I have started a methodical sorting, the first big clean out since I moved here. Books have left the house in the past four years in spits and spurts, but not quite on this scale. It has been good to group together books by the same author and books of similar themes. The non-fiction books are generally kept separately, and I try to keep my extensive collection of short story books together, although they do seem to flare up in other spots without much encouragement.

A friend’s passing comment about minimalism tripped the current clean out, as it coincided with an end-of-the-year-and-start-of-new-year compulsion to tidy things up a bit. On a show about living with less stuff, there was discussion around emotional attachments to collecting things which is fine if it brings you pleasure, but not so good if it is just for the sake of keeping up with the everyone else. Whilst the books in my life usually aren’t purchased to impress anyone else, quite a few are bought on a whim or are read and are no longer required. Better to let them move on into someone else’s life.

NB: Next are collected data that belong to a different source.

(** * InvoiceRecong: a shallow embedding of [src/InvoiceRecong.py]

    The development follows the Python class [InvoiceRecognition]:
    Python strings are lists of Unicode code points, the [invoice_info]
    dictionary is a finite map that the extractors mutate in place, the
    regular expressions of the source are written as data and run by a
    small backtracking matcher with the semantics of Python's [re], and
    amounts are IEEE 754 binary64 numbers given by their bit patterns. *)

From Stdlib Require Import ZArith NArith Lia List String Ascii Bool Sorted.
From stdpp Require Import base option list gmap.

Local Open Scope N_scope.

(** ** Python strings *)

(** A Python [str] is a sequence of code points; [len] is [length]. *)
Abbreviation char := N (only parsing).
Abbreviation str := (list N) (only parsing).

(** Source literals are written as UTF-8 [string]s and decoded. *)
Fixpoint utf8_decode (bs : list N) : str :=
  match bs with
  | [] => []
  | b :: r =>
    if b <? 128 then b :: utf8_decode r
    else if b <? 224 then
      match r with
      | b2 :: r' => ((b - 192) * 64 + (b2 - 128)) :: utf8_decode r'
      | _ => []
      end
    else if b <? 240 then
      match r with
      | b2 :: b3 :: r' =>
        ((b - 224) * 4096 + (b2 - 128) * 64 + (b3 - 128)) :: utf8_decode r'
      | _ => []
      end
    else
      match r with
      | b2 :: b3 :: b4 :: r' =>
        ((b - 240) * 262144 + (b2 - 128) * 4096 + (b3 - 128) * 64 + (b4 - 128))
          :: utf8_decode r'
      | _ => []
      end
  end.

Definition u (s : string) : str :=
  utf8_decode (map N_of_ascii (list_ascii_of_string s)).
Arguments u s%_string : simpl never.

(** A one-character literal. *)
Definition ch (s : string) : char := hd 0 (u s).
Arguments ch s%_string : simpl never.

Definition nl : char := 10.

Definition str_eqb (a b : str) : bool := bool_decide (a = b).

(** [not s] for a string: only the empty string is falsy. *)
Definition falsy (s : str) : bool := match s with [] => true | _ => false end.

Fixpoint startswith (p s : str) : bool :=
  match p, s with
  | [], _ => true
  | a :: p', b :: s' => (a =? b) && startswith p' s'
  | _ :: _, [] => false
  end.

(** [sub in s] *)
Fixpoint contains (sub s : str) : bool :=
  startswith sub s ||
  match s with
  | [] => false
  | _ :: s' => contains sub s'
  end.

(** [s.split(sep)] for a one-character separator: never the empty list. *)
Fixpoint split (sep : char) (s : str) : list str :=
  match s with
  | [] => [[]]
  | c :: s' =>
    if c =? sep then [] :: split sep s'
    else match split sep s' with
         | l :: ls => (c :: l) :: ls
         | [] => [[c]]
         end
  end.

A few years back I won a large box of new books in a competition in a bookshop and I have carted these books with me, reluctant to let them go as they were new. And free! Never mind that the books haven’t been read as they weren’t of interest to me. I did give a few away – it was a large box of books – but now I am finally ready to let the rest of them go. One of them was a beautiful book about a collection of Dior dresses with exquisite drawings and a felt dress on the cover. I’m sure someone else will actually appreciate it, rather than keep it and never open its pages.

How would you manage mountains of books that need sorting?